======== Input records
(** X19.  Upgrading a guest stores the password as it was sent.  For a guest
    whose request passes the route's validation with an email that no
    stored account has: when the schema's pattern rejects the email the
    answer is 500 and nothing is written; otherwise the answer is 200 and
    the stored account is a full, unverified account with the trimmed
    name, the new email, a fresh verification token, and the request's
    password itself in place of a bcrypt hash, so a later
    [comparePassword] hands [bcrypt.compare] the password as the hash.
    An account that is not a guest is answered with 400 and left alone. *)
Theorem upgrade_guest_stores_password_unhashed
        req_user req_name e pw verificationToken now db u :
  upgrade_validation L req_name e pw = [] ->
  find (fun d => Nat.eqb (_id d) (_id req_user)) (docs db) = Some u ->
  find (by_email (normalizeEmail L (default "" e))) (docs db) = None ->
  let address := email_setter (normalizeEmail L (default "" e)) in
  let answer := upgrade_guest_handler L req_user req_name e pw verificationToken now db in
  (isGuest req_user = false ->
   answer = (db, json_error 400 "Account is already upgraded"))
  /\ (isGuest req_user = true -> Regex.test email_pattern address = false ->
      answer = (db, json_error 500 "Failed to upgrade account"))
  /\ (isGuest req_user = true -> Regex.test email_pattern address = true ->
      exists db' stored,
        fst answer = db'
        /\ statusCode (snd answer) = 200
        /\ user (body (snd answer))
           = Some (sanitizeUser now (Document (set_password None stored)))
        /\ find (fun d => Nat.eqb (_id d) (_id req_user)) (docs db') = Some stored
        /\ password stored = pw
        /\ name stored = Some (trim (default "" req_name))
        /\ email stored = address
        /\ isGuest stored = false /\ isEmailVerified stored = false
        /\ emailVerificationToken stored = Some (sha256_hex L verificationToken)
        /\ emailVerificationExpires stored = Some (now + 24 * 60 * 60 * 1000)
        /\ comparePassword L stored (default "" pw)
           = bcrypt_compare L (default "" pw) (default "" pw)).
Proof.
  intros Hvalid Hu Hfree address answer. subst address.
  destruct (upgrade_validation_ok req_name e pw Hvalid) as (Hmin & Hmax & p & -> & Hlen).
  cbn [default from_option id] in *.
  split; [| split].
  - intros Hguest. unfold answer, upgrade_guest_handler.
    rewrite Hvalid, Hguest. reflexivity.
  - intros Hguest Hbad. unfold answer, upgrade_guest_handler.
    rewrite Hvalid, Hguest. cbn [negb].
    unfold findOne. rewrite Hfree. cbn [fmap option_fmap option_map].
    unfold findByIdAndUpdate, update_validation_errors.
    rewrite Hbad.
    destruct (String.eqb (trim (trim (default "" req_name))) "");
      [reflexivity|].
    destruct (100 <? String.length (trim (trim (default "" req_name))))%nat;
      [reflexivity|].
    destruct (String.eqb _ ""); reflexivity.
  - intros Hguest Hgood.
    assert (Hname : String.eqb (trim (default "" req_name)) "" = false).
    { apply String.eqb_neq. intros Hempty. rewrite Hempty in Hmin. discriminate Hmin. }
    assert (Haddress : String.eqb (email_setter (normalizeEmail L (default "" e))) ""
                       = false).
    { apply String.eqb_neq. intros Hempty. rewrite Hempty in Hgood. discriminate Hgood. }
    pose proof (find_some_true _ _ _ Hu) as Hid. apply Nat.eqb_eq in Hid.
    set (n := trim (default "" req_name)) in *.
    set (raw := normalizeEmail L (default "" e)) in *.
    set (updated := upgrade_update n raw p u).
    set (db1 := updateOne (_id req_user) (upgrade_update n raw p) db).
    set (loaded := set_password None updated).
    set (user1 := set_emailVerification (Some (sha256_hex L verificationToken))
                    (Some (now + 24 * 60 * 60 * 1000)) loaded).
    set (stored := set_emailVerification (Some (sha256_hex L verificationToken))
                     (Some (now + 24 * 60 * 60 * 1000)) updated).
    assert (Hfound : find (fun d => Nat.eqb (_id d) (_id req_user)) (docs db1)
                     = Some updated).
    { pose proof (find_updateOne (fun d => Nat.eqb (_id d) (_id req_user))
                    (upgrade_update n raw p) db u (fun d => eq_refl) Hu) as Hfound.
      rewrite Hid in Hfound. exact Hfound. }
    assert (Hanswer : answer
                      = (updateOne (_id req_user) (write_modified loaded user1) db1,
                         json_success 200
                           (Some "Account upgraded successfully. Please verify your email.")
                           now (Document user1) None)).
    { unfold answer, upgrade_guest_handler.
      rewrite Hvalid, Hguest. cbn [negb default from_option id].
      unfold findOne at 1. fold raw. rewrite Hfree. cbn [fmap option_fmap option_map].
      unfold findByIdAndUpdate, update_validation_errors.
      fold n. rewrite Hgood. unfold n at 1 2. rewrite trim_idempotent. fold n.
      rewrite Hmax, Hlen, Hname, Haddress. cbn [app].
      rewrite Hu, (unused_email_is_free _ (_id req_user) _ Hfree).
      fold db1. unfold findOne. rewrite Hfound. cbn [fmap option_fmap option_map].
      fold updated loaded.
      unfold save, pre_save, createEmailVerificationToken. cbn [fst].
      fold user1.
      rewrite !bool_decide_eq_true_2 by reflexivity. cbn [negb andb].
      change (_id user1) with (_id u). rewrite Hid. reflexivity. }
    exists (updateOne (_id req_user) (write_modified loaded user1) db1), stored.
    rewrite Hanswer. cbn [fst snd].
    split; [reflexivity|]. split; [reflexivity|]. split; [reflexivity|].
    split.
    { pose proof (find_updateOne (fun d => Nat.eqb (_id d) (_id req_user))
                    (write_modified loaded user1) db1 updated (fun d => eq_refl) Hfound)
        as Hsaved.
      change (_id updated) with (_id u) in Hsaved. rewrite Hid in Hsaved.
      rewrite Hsaved. unfold loaded, user1, stored. rewrite write_modified_token.
      reflexivity. }
    split; [reflexivity|].
    split.
    { change (name stored) with (Some (trim n)). unfold n.
      rewrite trim_idempotent. reflexivity. }
    repeat match goal with |- _ /\ _ => split end; try reflexivity.
    unfold comparePassword. cbn [password stored set_emailVerification updated upgrade_update].
    unfold truthy. cbn [default from_option id].
    destruct (String.eqb_spec p "") as [->|_]; [vm_compute in Hlen; discriminate Hlen|].
    reflexivity.
Qed.
(** * Syropod high-level controller: walk cycle, step cycle and body posing

    A shallow embedding of [src/walkController.cpp] (module [Walker]) and of
    [src/pose_controller.cpp] (module [Poser]), followed by the properties of
    the walk-state machine, the Bezier control nodes, the velocity limiter,
    the transition sequencer, the impedance pose and the auto poser.

    Conventions of the embedding.
    - A C++ [double] is a real number: rounding, infinities and NaN are not
      modelled.  A C++ [int] is an integer of [Z]; signed overflow is
      undefined behaviour in the source and is not modelled.  [a / b] on
      [int] is [Z.quot], [a % b] is [Z.rem].
    - A conversion from [double] to [int] truncates toward zero
      ([truncToInt]).
    - Objects mutated in place become explicit state passing; the fixed
      [3 x 2] arrays of legs are lists in the order of the nested loops
      (index [2*l + s]).
    - Debug printing has no effect on the state and is left out. *)

From Stdlib Require Import Reals ZArith List Bool Lra Lia.
Import ListNotations.

Local Open Scope R_scope.

(** ** Numbers *)

Definition Rltb (x y : R) : bool := if Rlt_dec x y then true else false.
Definition Reqb (x y : R) : bool := if Req_dec_T x y then true else false.

(** [int(x)] for a [double x]. *)
Definition truncToInt (x : R) : Z :=
  if Rle_dec 0 x then Int_part x else (- Int_part (- x))%Z.

Definition sqr (x : R) : R := x * x.

(** Modelled from the spec: [mod(a, b)] of standard_includes.h, which is not
    among the sources; the remainder that is never negative for a positive
    [b], as its uses on phase differences require. *)
Definition mod_int (a b : Z) : Z := Z.modulo a b.

(** Modelled from the spec: [clamped(x, lo, hi)] of standard_includes.h,
    which is not among the sources; [x] limited to the interval
    [[lo, hi]]. *)
Definition clamped (x lo hi : R) : R := Rmax lo (Rmin x hi).

(** Helpers of standard_includes.h that are not among the sources and whose
    rounding rule the spec leaves open. *)
Class StandardIncludes := {
  roundToInt : R -> Z
}.

(** ** Vectors *)

Record Vector2d := mkV2 { v2x : R; v2y : R }.
Record Vector3d := mkV3 { vx : R; vy : R; vz : R }.

Definition v2add (a b : Vector2d) := mkV2 (v2x a + v2x b) (v2y a + v2y b).
Definition v2sub (a b : Vector2d) := mkV2 (v2x a - v2x b) (v2y a - v2y b).
Definition v2scale (a : Vector2d) (k : R) := mkV2 (v2x a * k) (v2y a * k).
Definition v2div (a : Vector2d) (k : R) := mkV2 (v2x a / k) (v2y a / k).
Definition v2norm (a : Vector2d) : R := sqrt (v2x a * v2x a + v2y a * v2y a).

Definition v3zero : Vector3d := mkV3 0 0 0.
Definition v3add (a b : Vector3d) := mkV3 (vx a + vx b) (vy a + vy b) (vz a + vz b).
Definition v3sub (a b : Vector3d) := mkV3 (vx a - vx b) (vy a - vy b) (vz a - vz b).
Definition v3scale (k : R) (a : Vector3d) := mkV3 (k * vx a) (k * vy a) (k * vz a).
Definition v3div (a : Vector3d) (k : R) := mkV3 (vx a / k) (vy a / k) (vz a / k).
Definition set_vx (r : R) (a : Vector3d) := mkV3 r (vy a) (vz a).
Definition set_vy (r : R) (a : Vector3d) := mkV3 (vx a) r (vz a).
Definition set_vz (r : R) (a : Vector3d) := mkV3 (vx a) (vy a) r.

(** The horizontal part of a vector: its first two components. *)
Definition horizontal (a : Vector3d) : Vector2d := mkV2 (vx a) (vy a).

Declare Scope vec_scope.
Delimit Scope vec_scope with vec.
Infix "+v" := v3add (at level 50, left associativity) : vec_scope.
Infix "-v" := v3sub (at level 50, left associativity) : vec_scope.
Infix "*v" := v3scale (at level 40, left associativity) : vec_scope.
Local Open Scope vec_scope.

(** An array [Vector3d nodes[5]] of Bezier control nodes. *)
Record ControlNodes := mkNodes {
  node0 : Vector3d; node1 : Vector3d; node2 : Vector3d;
  node3 : Vector3d; node4 : Vector3d
}.

Definition zeroNodes : ControlNodes := mkNodes v3zero v3zero v3zero v3zero v3zero.

Definition node (i : nat) (c : ControlNodes) : Vector3d :=
  match i with
  | 0%nat => node0 c | 1%nat => node1 c | 2%nat => node2 c
  | 3%nat => node3 c | _ => node4 c
  end.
================
▶ **Task to complete**
One number is the whole answer: how many lines in the records contain "whose".

▶ **Solution to the problem**
2